With no line left out, restate the data word for word.
○ ○ ○
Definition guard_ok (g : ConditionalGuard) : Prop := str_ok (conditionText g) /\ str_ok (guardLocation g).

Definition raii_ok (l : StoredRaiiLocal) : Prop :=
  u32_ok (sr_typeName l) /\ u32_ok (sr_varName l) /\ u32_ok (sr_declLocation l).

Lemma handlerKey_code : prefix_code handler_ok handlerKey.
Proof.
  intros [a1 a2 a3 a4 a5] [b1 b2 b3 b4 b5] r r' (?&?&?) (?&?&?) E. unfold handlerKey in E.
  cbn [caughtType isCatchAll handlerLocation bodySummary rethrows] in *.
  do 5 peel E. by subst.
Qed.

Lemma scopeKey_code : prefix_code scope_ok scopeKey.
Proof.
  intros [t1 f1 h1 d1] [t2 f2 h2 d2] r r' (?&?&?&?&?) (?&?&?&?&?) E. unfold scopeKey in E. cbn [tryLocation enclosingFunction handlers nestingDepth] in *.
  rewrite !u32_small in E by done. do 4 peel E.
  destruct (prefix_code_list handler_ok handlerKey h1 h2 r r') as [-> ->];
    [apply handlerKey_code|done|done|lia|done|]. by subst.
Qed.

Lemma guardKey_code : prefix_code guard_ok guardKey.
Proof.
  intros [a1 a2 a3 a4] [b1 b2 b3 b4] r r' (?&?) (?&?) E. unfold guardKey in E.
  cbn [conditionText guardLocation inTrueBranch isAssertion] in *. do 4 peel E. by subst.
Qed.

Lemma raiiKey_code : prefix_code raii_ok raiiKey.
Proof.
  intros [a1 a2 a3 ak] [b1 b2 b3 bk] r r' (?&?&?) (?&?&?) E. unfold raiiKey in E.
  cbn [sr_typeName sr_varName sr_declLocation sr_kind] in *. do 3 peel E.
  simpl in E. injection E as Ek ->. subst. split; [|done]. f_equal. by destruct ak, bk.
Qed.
○ ○ ○
• Task output:
Definition guard_ok (g : ConditionalGuard) : Prop := str_ok (conditionText g) /\ str_ok (guardLocation g).

Definition raii_ok (l : StoredRaiiLocal) : Prop :=
  u32_ok (sr_typeName l) /\ u32_ok (sr_varName l) /\ u32_ok (sr_declLocation l).

Lemma handlerKey_code : prefix_code handler_ok handlerKey.
Proof.
  intros [a1 a2 a3 a4 a5] [b1 b2 b3 b4 b5] r r' (?&?&?) (?&?&?) E. unfold handlerKey in E.
  cbn [caughtType isCatchAll handlerLocation bodySummary rethrows] in *.
  do 5 peel E. by subst.
Qed.

Lemma scopeKey_code : prefix_code scope_ok scopeKey.
Proof.
  intros [t1 f1 h1 d1] [t2 f2 h2 d2] r r' (?&?&?&?&?) (?&?&?&?&?) E. unfold scopeKey in E. cbn [tryLocation enclosingFunction handlers nestingDepth] in *.
  rewrite !u32_small in E by done. do 4 peel E.
  destruct (prefix_code_list handler_ok handlerKey h1 h2 r r') as [-> ->];
    [apply handlerKey_code|done|done|lia|done|]. by subst.
Qed.

Lemma guardKey_code : prefix_code guard_ok guardKey.
Proof.
  intros [a1 a2 a3 a4] [b1 b2 b3 b4] r r' (?&?) (?&?) E. unfold guardKey in E.
  cbn [conditionText guardLocation inTrueBranch isAssertion] in *. do 4 peel E. by subst.
Qed.

Lemma raiiKey_code : prefix_code raii_ok raiiKey.
Proof.
  intros [a1 a2 a3 ak] [b1 b2 b3 bk] r r' (?&?&?) (?&?&?) E. unfold raiiKey in E.
  cbn [sr_typeName sr_varName sr_declLocation sr_kind] in *. do 3 peel E.
  simpl in E. injection E as Ek ->. subst. split; [|done]. f_equal. by destruct ak, bk.
Qed.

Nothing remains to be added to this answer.